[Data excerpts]
•••••
(* ===== verification/Fanout.v ===== *)
(** * From etcd's events to the workflows' channels (infra/engine/scheduler/watch.go:
    globalTaskWatcher)

    One goroutine watches all tasks: it connects, waits longer after each
    failure, scans what it may have missed, and hands the events to a pool of
    workers through a channel that it never waits for.  Part one is that
    goroutine; part two the pool, whose workers take turns in any order. *)
From Stdlib Require Import ZArith Lia.
From stdpp Require Import base gmap sets strings list relations.
From S2P Require Import Prelude GoVal Payload Etcd Effects.
Set Warnings "-register-all,-clear-no-such-hyp,-level-tolerance".
Local Open Scope Z_scope.
Local Open Scope list_scope.

Definition fanOutWorkers : nat := 8.
Definition fanOutChanBuf : nat := Z.to_nat 8192.
#[global] Arguments fanOutChanBuf : simpl never.
Definition initialBackoff : Z := 2 * 1000000000.
Definition maxBackoff : Z := 30 * 1000000000.

Record fanOutTask := MkFanOutTask {
  ft_workflowUUID : string;
  ft_key : string;
  ft_value : string;
  ft_decoded : option TaskPayload }.

(** The identifier of the event's workflow: the payload's, or what a scan of
    the text finds. *)
Definition event_workflow (event : Event) : string :=
  match ev_Payload event with
  | Some p => WorkflowID p
  | None => ExtractWorkflowUUID (ev_Value event)
  end.

Definition event_task (event : Event) : option fanOutTask :=
  let workflowUUID := event_workflow event in
  if decide (workflowUUID = "") then None
  else Some (MkFanOutTask workflowUUID (ev_Key event) (ev_Value event) (ev_decoded event)).

(** ** The goroutine that watches *)

(** [WWatch]: whether the store opened a channel.  [WNext]: the next event of
    the open channel, [None] when it is closed.  [WNil]: receiving from a nil
    channel.  [WSleep]: [true] when the timer fires before the context ends. *)
Inductive weff : Type -> Type :=
| WCtxErr : weff bool
| WWatch : weff bool
| WSleep (d : Z) : weff bool
| WRescan : weff unit
| WNext : weff (option Event)
| WNil : weff (option Event)
| WSend (t : fanOutTask) : weff bool
| WClose : weff unit.

Abbreviation wprog := (io weff).

Definition forward_event (event : Event) : wprog unit :=
  match event_task event with
  | None => mret tt
  | Some task => call (WSend task);; mret tt
  end.

(** [for event := range eventChan], [opened] unless the channel is nil. *)
Fixpoint consume (fuel : nat) (opened : bool) : wprog unit :=
  match fuel with
  | O => mret tt
  | S fuel' =>
      event ← call (if opened then WNext else WNil);
      match event with
      | None => mret tt
      | Some event => forward_event event;; consume fuel' opened
      end
  end.

(** After a connection, or a wait that the end of the context has cut short:
    the [break] of that case leaves the [select] only, and what follows runs on
    the nil channel of the failed call. *)
Definition connected (fuel : nat) (opened : bool) : wprog unit := call WRescan;; consume fuel opened.

Inductive turn : Type := Again (backoff : Z) | Break.

Definition watch_turn (fuel : nat) (backoff : Z) : wprog turn :=
  done ← call WCtxErr;
  if done : bool then mret Break
  else
    ok ← call WWatch;
    retry ← (if ok : bool then mret None
             else
               done ← call WCtxErr;
               if done : bool then mret (Some Break)
               else
                 fired ← call (WSleep backoff);
                 mret (if fired : bool then Some (Again (Z.min (wrap64 (backoff * 2)) maxBackoff)) else None));
    match retry with
    | Some t => mret t
    | None =>
        connected fuel ok;;
        done ← call WCtxErr;
        mret (if done : bool then Break else Again initialBackoff)
    end.

Fixpoint watch_loop (turns : nat) (fuel : nat) (backoff : Z) : wprog bool :=
  match turns with
  | O => mret false
  | S turns' =>
      t ← watch_turn fuel backoff;
      match t with
      | Break => call WClose;; mret true
      | Again backoff' => watch_loop turns' fuel backoff'
      end
  end.

(** [true]: the loop has ended and the channel of the pool is closed. *)
Definition globalTaskWatcher (turns fuel : nat) : wprog bool := watch_loop turns fuel initialBackoff.

(** Its surroundings: the answers of the store, in turn, and when the context
    ends; what the goroutine has done. *)
Record Net := MkNet {
  net_watch : list bool;
  net_events : list (option Event);
  net_ends : list bool;
  net_waits : list bool;
  net_done : bool;
  net_full : list bool;
  net_slept : list Z;
  net_rescans : Z;
  net_sent : list fanOutTask;
  net_closed : bool }.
•••••
[Task] All lines in the entries above that include "Fixpoint" should be found and copied.

[Result of the task]
Fixpoint consume (fuel : nat) (opened : bool) : wprog unit :=
Fixpoint watch_loop (turns : nat) (fuel : nat) (backoff : Z) : wprog bool :=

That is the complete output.